Deutsche Bank counts among the co-founders of the Partnership for Global LGBTIQ Equality consortium to promote greater inclusion for LGBTIQ in busines.
The tough syariah penal code in the tiny country on tropical Borneo island - ruled by the all-powerful Sultan Hassanal Bolkiah - came into force Wednesday following years of delays.
The laws, including death by stoning for adultery and gay sex, make Brunei the first place in East or Southeast Asia to have a syariah penal code at a national level, joining several mostly Middle Eastern countries such as Saudi Arabia.

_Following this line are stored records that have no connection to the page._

Lemma first_loop_out_of_bounds (cb : ConvBlock F) :
  (length (bn_gammas cb) < length (bn_stddivs cb) \/
   length (bn_means cb) < length (bn_stddivs cb) \/
   length (biases cb) < length (bn_stddivs cb))%nat ->
  for_ (N.of_nat (length (bn_stddivs cb))) (fun i =>
    g <- load BnGammas i ;;
    sd <- load BnStddivs i ;;
    store BnGammas i (g * (lit_1 / fsqrt (sd + lit_1e_5)))%flt ;;
    store BnStddivs i lit_1 ;;
    m <- load BnMeans i ;;
    b <- load Biases i ;;
    store BnMeans i (m - b)%flt ;;
    store Biases i lit_0) cb = Undefined OutOfBounds.
Proof.
  intros Hshort.
  set (j := (length (bn_gammas cb) `min` (length (bn_means cb)
               `min` length (biases cb)))%nat).
  apply (for_from_undefined (same_sizes cb) _ _ _ (N.of_nat j)); [done | lia | |].
  - intros i cb1 Hi Hs. apply variance_to_gamma_defined; [done | lia ..].
  - intros cb1 Hs. apply (variance_to_gamma_out_of_bounds cb); [done | lia ..].
Qed.

(** X2.  When bn_gammas, bn_means or biases is shorter than bn_stddivs, the
    first loop of [FoldBN] indexes past the end of a vector, whatever the
    filter size and before any division. *)
Theorem FoldBN_mismatched_statistics (filterSize : N) (cb : ConvBlock F) :
  (length (bn_gammas cb) < length (bn_stddivs cb) \/
   length (bn_means cb) < length (bn_stddivs cb) \/
   length (biases cb) < length (bn_stddivs cb))%nat ->
  FoldBN filterSize cb = Undefined OutOfBounds.
Proof.
  intros Hshort. unfold FoldBN.
  rewrite (bind_ok _ _ _ (N.of_nat (length (bn_stddivs cb))) cb) by done.
  apply bind_undefined. by apply first_loop_out_of_bounds.
Qed.
End OutOfBounds.

(** ** When exactly [FoldBN] is defined *)

Section Definedness.
Context {F : Type} `{Float32Ops F}.

Local Open Scope method_scope.

(** A run that either returns, sizes unchanged, or went out of bounds. *)
Lemma load_returns_or_out_of_bounds (m : member) (i : N) (cb : ConvBlock F) :
  (exists x, load m i cb = Ok (x, cb)) \/ load m i cb = Undefined OutOfBounds.
Proof.
  unfold load. destruct (get_member m cb !! N.to_nat i) as [x |]; eauto.
Qed.

Lemma store_returns_or_out_of_bounds (m : member) (i : N) (x : F)
    (cb0 cb : ConvBlock F) :
  same_sizes cb0 cb ->
  (exists cb', store m i x cb = Ok (tt, cb') /\ same_sizes cb0 cb') \/
  store m i x cb = Undefined OutOfBounds.
Proof.
  intros Hs. destruct (store m i x cb) as [[[] cb'] | e] eqn:Hst.
  - left. exists cb'. split; [done |]. by eapply store_returns_same_sizes.
  - right. unfold store in Hst. destruct (decide _); [done |].
    by injection Hst as <-.
Qed.

Lemma for_from_returns_or_out_of_bounds (body : N -> method F unit)
    (cb0 : ConvBlock F) k i0 cb :
  (forall i cb1, same_sizes cb0 cb1 ->
     (exists cb2, body i cb1 = Ok (tt, cb2) /\ same_sizes cb0 cb2) \/
     body i cb1 = Undefined OutOfBounds) ->
  same_sizes cb0 cb ->
  (exists cb', for_from k i0 body cb = Ok (tt, cb') /\ same_sizes cb0 cb') \/
  for_from k i0 body cb = Undefined OutOfBounds.
Proof.
  intros Hbody. revert i0 cb. induction k as [| k IH]; intros i0 cb Hs; simpl.
  - left. by exists cb.
  - destruct (Hbody i0 cb Hs) as [(cb2 & Hstep & Hs2) | Hfail].
    + rewrite (bind_ok _ _ _ tt cb2 Hstep). by apply IH.
    + right. by apply bind_undefined.
Qed.

Lemma scale_channel_returns_or_out_of_bounds (cb0 cb : ConvBlock F)
    (inputs spatialSize o : N) :
  same_sizes cb0 cb ->
  (exists cb',
     for_ inputs (fun c =>
       for_ spatialSize (fun i =>
         let idx := weight_index o inputs spatialSize c i in
         w <- load Weights idx ;;
         g <- load BnGammas o ;;
         store Weights idx (w * g)%flt)) cb = Ok (tt, cb')
     /\ same_sizes cb0 cb') \/
  for_ inputs (fun c =>
    for_ spatialSize (fun i =>
      let idx := weight_index o inputs spatialSize c i in
      w <- load Weights idx ;;
      g <- load BnGammas o ;;
      store Weights idx (w * g)%flt)) cb = Undefined OutOfBounds.
Proof.
  apply for_from_returns_or_out_of_bounds. intros c cb1 Hs1.
  apply for_from_returns_or_out_of_bounds; [| done]. intros i cb2 Hs2. simpl.
  destruct (load_returns_or_out_of_bounds Weights
              (weight_index o inputs spatialSize c i) cb2) as [[w Hw] | Hw];
    [| right; by apply bind_undefined].
  rewrite (bind_ok _ _ _ w cb2 Hw).
  destruct (load_returns_or_out_of_bounds BnGammas o cb2) as [[g Hg] | Hg];
    [| right; by apply bind_undefined].
  rewrite (bind_ok _ _ _ g cb2 Hg).
  by apply store_returns_or_out_of_bounds.
Qed.
(** * egad: a Git repository of Handlebars templates, rendered into a tree

    Shallow embedding of [index.js] ([download], [generate], [scaffold]) over
    an explicit model of the file system, and the properties of the
    specification proved about it.

    Modelling conventions.
    - A path is the list of the segments of a resolved, normalised absolute
      path ([path.join], [path.relative] and [path.dirname] act on segments).
    - The disk is a tree; a directory lists its entries in [readdir] order.
    - A file holds bytes; a JavaScript string is the list of its UTF-16 code
      units; reading with encoding ['utf8'] decodes, writing encodes.
    - A promise chain is a function from the disk to the disk it leaves and
      either a value or the error it rejects with.
    - The libraries the module requires ([lodash], [is-binary-path],
      [consolidate], [simple-git]) are variables of the section; the
      kebab case of lodash is also given as a definition, for texts within
      ASCII. *)

From Stdlib Require Import List String Ascii Bool Arith NArith ZArith Lia Zify.
From Stdlib Require Import Permutation.
Import ListNotations.
Set Warnings "-register-all".
Local Open Scope string_scope.
Local Open Scope list_scope.

(** ** Errors and results *)

(** [err.code] of a rejected [fs] call. *)
Inductive errno := ENOENT | EEXIST | ENOTDIR | EISDIR.

Definition path := list string.

(** The errors a promise of the module rejects with. *)
Inductive error :=
| FsError (code : errno) (p : path)
    (* rejected by [fs], [mkdirp] or [walker] *)
| FileExistsAt (dest : path)
    (* [new Error(`File exists at ${opts.dest}`)] *)
| NoCacheOf (url : string) (dest : path)
    (* [new Error(`No cache of ${url} exists in ${opts.dest}`)] *)
| GitError (msg : string)
    (* passed by [simple-git] to the callback of [pull] or [clone] *)
| RenderError (msg : string).
    (* rejected by [consolidate.handlebars.render] *)

Inductive result (A : Type) :=
| Ok (a : A)
| Err (e : error).
Arguments Ok {A} a.
Arguments Err {A} e.

Definition rbind {A B} (r : result A) (k : A -> result B) : result B :=
  match r with
  | Ok a => k a
  | Err e => Err e
  end.

(** ** Strings *)

(** [_.endsWith(target, string)] of lodash/fp: the last [target.length]
    characters of [string] are [target]. *)
Definition endsWith (target s : string) : bool :=
  let n := String.length s in
  let m := String.length target in
  if (m <=? n)%nat then String.eqb (substring (n - m) m s) target else false.

(** ** Text *)

(** A JavaScript string: its UTF-16 code units. *)
Definition jsstring := list N.

(** The JavaScript string of a literal of ASCII characters. *)
Fixpoint js (s : string) : jsstring :=
  match s with
  | EmptyString => []
  | String c s' => N_of_ascii c :: js s'
  end.

(** The byte is between [lo] and [hi]. *)
Definition between (lo hi : N) (c : ascii) : bool :=
  ((lo <=? N_of_ascii c) && (N_of_ascii c <=? hi))%N.

(** The six bits a continuation byte carries. *)
Definition low6 (c : ascii) : N := (N_of_ascii c - 128)%N.

(** The least second byte after the lead [b0] of three or four bytes. *)
Definition second_min (b0 : N) : N :=
  (if b0 =? 224 then 160 else if b0 =? 240 then 144 else 128)%N.

(** The greatest second byte after the lead [b0]. *)
Definition second_max (b0 : N) : N :=
  (if b0 =? 237 then 159 else if b0 =? 244 then 143 else 191)%N.

(** The code units of a code point. *)
Definition units (cp : N) : jsstring :=
  (if cp <? 65536 then [cp]
   else [55296 + (cp - 65536) / 1024; 56320 + (cp - 65536) mod 1024])%N.

(** U+FFFD, that stands for what is not UTF-8. *)
Definition replacement : N := 65533%N.

(** [buffer.toString('utf8')]: a sequence that is not well formed gives
    U+FFFD, and decoding goes on at the byte that broke it. *)
Fixpoint utf8_decode (s : string) : jsstring :=
  match s with
  | EmptyString => []
  | String c0 s0 =>
      let b0 := N_of_ascii c0 in
      if (b0 <? 128)%N then b0 :: utf8_decode s0
      else if between 194 223 c0 then
        match s0 with
        | String c1 s1 =>
            if between 128 191 c1
            then ((b0 - 192) * 64 + low6 c1)%N :: utf8_decode s1
            else replacement :: utf8_decode s0
        | EmptyString => [replacement]
        end
      else if between 224 239 c0 then
        match s0 with
        | String c1 s1 =>
            if between (second_min b0) (second_max b0) c1 then
              match s1 with
              | String c2 s2 =>
                  if between 128 191 c2
                  then ((b0 - 224) * 4096 + low6 c1 * 64 + low6 c2)%N
                       :: utf8_decode s2
                  else replacement :: utf8_decode s1
              | EmptyString => [replacement]
              end
            else replacement :: utf8_decode s0
        | EmptyString => [replacement]
        end
      else if between 240 244 c0 then
        match s0 with
        | String c1 s1 =>
            if between (second_min b0) (second_max b0) c1 then
              match s1 with
              | String c2 s2 =>
                  if between 128 191 c2 then
                    match s2 with
                    | String c3 s3 =>
                        if between 128 191 c3
                        then units ((b0 - 240) * 262144 + low6 c1 * 4096
                                    + low6 c2 * 64 + low6 c3)%N
                             ++ utf8_decode s3
                        else replacement :: utf8_decode s2
                    | EmptyString => [replacement]
                    end
                  else replacement :: utf8_decode s1
              | EmptyString => [replacement]
              end
            else replacement :: utf8_decode s0
        | EmptyString => [replacement]
        end
      else replacement :: utf8_decode s0
  end.

(** The bytes of a code point. *)
Definition utf8_bytes (cp : N) (rest : string) : string :=
  (if cp <? 128 then String (ascii_of_N cp) rest
   else if cp <? 2048 then
     String (ascii_of_N (192 + cp / 64))
       (String (ascii_of_N (128 + cp mod 64)) rest)
   else if cp <? 65536 then
     String (ascii_of_N (224 + cp / 4096))
       (String (ascii_of_N (128 + (cp / 64) mod 64))
          (String (ascii_of_N (128 + cp mod 64)) rest))
   else
     String (ascii_of_N (240 + cp / 262144))
       (String (ascii_of_N (128 + (cp / 4096) mod 64))
          (String (ascii_of_N (128 + (cp / 64) mod 64))
             (String (ascii_of_N (128 + cp mod 64)) rest))))%N.

Definition high_surrogate (u : N) : bool := ((55296 <=? u) && (u <=? 56319))%N.
Definition low_surrogate (u : N) : bool := ((56320 <=? u) && (u <=? 57343))%N.

(** [Buffer.from(str, 'utf8')], what [fs.writeFile] writes of a string:
    a pair of surrogates is one code point, a lone one is U+FFFD. *)
Fixpoint utf8_encode (str : jsstring) : string :=
  match str with
  | [] => EmptyString
  | u :: str' =>
      if high_surrogate u then
        match str' with
        | v :: str'' =>
            if low_surrogate v
            then utf8_bytes (65536 + (u - 55296) * 1024 + (v - 56320))%N
                            (utf8_encode str'')
            else utf8_bytes replacement (utf8_encode str')
        | [] => utf8_bytes replacement EmptyString
        end
      else if low_surrogate u then utf8_bytes replacement (utf8_encode str')
      else utf8_bytes u (utf8_encode str')
  end.

(** The bytes are well-formed UTF-8. *)
Fixpoint well_formed (s : string) : bool :=
  match s with
  | EmptyString => true
  | String c0 s0 =>
      let b0 := N_of_ascii c0 in
      if (b0 <? 128)%N then well_formed s0
      else if between 194 223 c0 then
        match s0 with
        | String c1 s1 => between 128 191 c1 && well_formed s1
        | EmptyString => false
        end
      else if between 224 239 c0 then
        match s0 with
        | String c1 (String c2 s2) =>
            between (second_min b0) (second_max b0) c1
            && between 128 191 c2 && well_formed s2
        | _ => false
        end
      else if between 240 244 c0 then
        match s0 with
        | String c1 (String c2 (String c3 s3)) =>
            between (second_min b0) (second_max b0) c1
            && between 128 191 c2 && between 128 191 c3 && well_formed s3
        | _ => false
        end
      else false
  end.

The decision to push ahead with the punishments has sparked alarm around the world, with actor George Clooney and pop star Elton John calling for Brunei-owned hotels to be boycotted.
BBC reported on Friday that the social media accounts of nine Brunei-owned hotels in the United States, United Kingdom, France and Italy have become inaccessible.
The Facebook pages of the hotels were inaccessible, while the Twitter acounts of eight of the hotels were either deleted or deactivated.
On Instagram, six of the hotels' accounts have been either deleted or deactivated, while the remaining three were switched to "private".
The Australian arm of Richard Branson's Virgin Airlines has also cancelled a staff travel agreement with Brunei's national carrier over the Asian state's decision.